お口のいい状態と気をつけたいポイントがわかったところで、『口腔環境』をキープするための対策を3つ紹介いたします。

1.水分補給をする

体全体の健康をキープすることは、お口の環境を良い状態に保つことにもつながります。

体が脱水状態になると、口腔粘膜の状態も悪化することがあります。

✔静かな場所に数箇所水飲み場を作る
✔こまめに入れ替えて新鮮さをキープする
✔循環式の給水器を活用する

これらの方法を駆使して水を飲んでもらい、口腔内のトラブルはもちろんのこと、脱水も予防していきましょう。

2.猫にも歯磨き習慣を

猫は虫歯にこそなりませんが、先ほども紹介したように歯の汚れは着実に蓄積されていきます。特に、ウエットタイプのご飯やおやつを好む猫は要注意です。

最悪の場合は抜歯をせざるを得ないケースもあるので、猫にも歯磨き習慣を取り入れましょう。子猫の頃からトレーニングをすると受け入れやすくなります。次のようなステップで行ってみてください。

✔お口に触れる→歯茎を出す訓練を繰り返す
✔歯茎に触れる訓練を繰り返す
✔歯ブラシを当ててはやめるを繰り返す
✔実際に歯を磨く

一連の動作は必ず清潔な手で行いましょう。歯ブラシは猫用もしくは乳児用を用いてください。指サック型やシートタイプでもOKです。
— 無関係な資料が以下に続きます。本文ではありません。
(* ===== verification/StrSearch.v ===== *)
(** Searching for a string in a string: [zend_memnstr] and [zend_memnrstr]
    (Zend/zend_operators.h) with the routines for long inputs (Zend/zend_operators.c),
    Sunday's algorithm in both directions.  A pointer is an offset into the
    haystack; an outer [None] is a read outside of it or a loop without end, an
    inner one is [NULL]. *)

From stdpp Require Import base numbers list.
From S2P Require Import Prelude CompileRuntime Sse.

(** * The C library *)

Fixpoint memchr_loop (n : nat) (h : list Z) (p c : Z) : option (option Z) :=
  match n with
  | O => Some None
  | S n => x ← lload h p; if x =? c then Some (Some p) else memchr_loop n h (p + 1) c
  end.
Definition memchr (h : list Z) (p c n : Z) : option (option Z) := memchr_loop (Z.to_nat n) h p c.

Fixpoint memcmp_loop (n : nat) (a : list Z) (i : Z) (b : list Z) (j : Z) : option Z :=
  match n with
  | O => Some 0
  | S n => x ← lload a i; y ← lload b j; if x =? y then memcmp_loop n a (i + 1) b (j + 1) else Some (x - y)
  end.
Definition memcmp (a : list Z) (i : Z) (b : list Z) (j n : Z) : option Z := memcmp_loop (Z.to_nat n) a i b j.

(** [zend_memrchr] *)
Fixpoint memrchr_loop (n : nat) (h : list Z) (s e c : Z) : option (option Z) :=
  if negb (s <=? e) then Some None
  else match n with
  | O => None
  | S n => x ← lload h e; if x =? c then Some (Some e) else memrchr_loop n h s (e - 1) c
  end.
Definition zend_memrchr (h : list Z) (s c n : Z) : option (option Z) :=
  if n =? 0 then Some None else memrchr_loop (Z.to_nat n) h s (s + n - 1) c.

(** Conversion to [int]. *)
Definition s32 (z : Z) : Z := (z + 2 ^ 31) mod 2 ^ 32 - 2 ^ 31.

(** * The table of skips *)

Fixpoint pre_forward (n : nat) (needle : list Z) (needle_len i : Z) (td : list Z) : option (list Z) :=
  match n with
  | O => Some td
  | S n => c ← lload needle i; td ← lstore td c (u32 (s32 needle_len - i)); pre_forward n needle needle_len (i + 1) td
  end.

(** [i] is an [int]. *)
Fixpoint pre_reverse (n : nat) (needle : list Z) (i : Z) (td : list Z) : option (list Z) :=
  match n with
  | O => Some td
  | S n => c ← lload needle i; td ← lstore td c (u32 (i + 1)); pre_reverse n needle (i - 1) td
  end.

Definition zend_memnstr_ex_pre (needle : list Z) (reverse : bool) : option (list Z) :=
  let needle_len := llen needle in
  let td := replicate 256 (u32 (needle_len + 1)) in
  if reverse then let i := s32 (needle_len - 1) in pre_reverse (Z.to_nat (i + 1)) needle i td
  else pre_forward (Z.to_nat needle_len) needle needle_len 0 td.

(** * Sunday's algorithm *)

(** The number of characters of the needle that agree at [p]. *)
Fixpoint agree_loop (n : nat) (needle h : list Z) (p i : Z) : option Z :=
  match n with
  | O => Some i
  | S n => x ← lload needle i; y ← lload h (p + i); if negb (x =? y) then Some i else agree_loop n needle h p (i + 1)
  end.

Fixpoint sunday_loop (n : nat) (td h needle : list Z) (p end_ : Z) : option (option Z) :=
  if negb (p <=? end_) then Some None
  else match n with
  | O => None
  | S n =>
      i ← agree_loop (length needle) needle h p 0;
      if i =? llen needle then Some (Some p)
      else if p =? end_ then Some None
      else c ← lload h (p + llen needle); skip ← lload td c; sunday_loop n td h needle (p + skip) end_
  end.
3.歯磨き効果のある『おやつ』や『おもちゃ』を取り入れる

「既に成猫になっていて歯磨きトレーニングが進まない」という場合は『歯磨きおやつ』や『歯磨きおもちゃ』『サプリメント』なども選択肢に入れてみてください。

おやつは噛んで食べるものもありますし、ペースト状のものもあります。おもちゃはヘチマが原料になったものが主流で、噛んで遊ぶことで歯の汚れが落ちるという仕組みになっています。

サプリメントは、様々な成分のものが挙げられます。サプリメントによって口腔内環境をよりよく維持することが目的であることが多いです。

粉末タイプが主流で、いつものご飯にふりかけて使います。なお天然由来の成分とはいえ、療法食を食べている場合は獣医さんに相談してから取り入れるようにしてください。

まとめ

猫にとって『口腔環境』がいい状態とは「歯と歯茎が綺麗であること」「口臭がなく変色も見られないこと」「口内炎やただれがないこと」などの条件が揃っていることが挙げられます。

これらの状態をキープするためには、歯磨き習慣を取り入れたり、積極的に水分補給をさせることが重要です。歯を磨くことがどうしても難しい場合は、おやつやおもちゃなどを上手に活用しましょう

お口のニオイや歯の状態、色味に違和感を覚えたら診察を受けましょう。お口のトラブルも早期発見・早期治療が大切です。愛猫の口腔環境を整え、健康長寿を目指しましょう!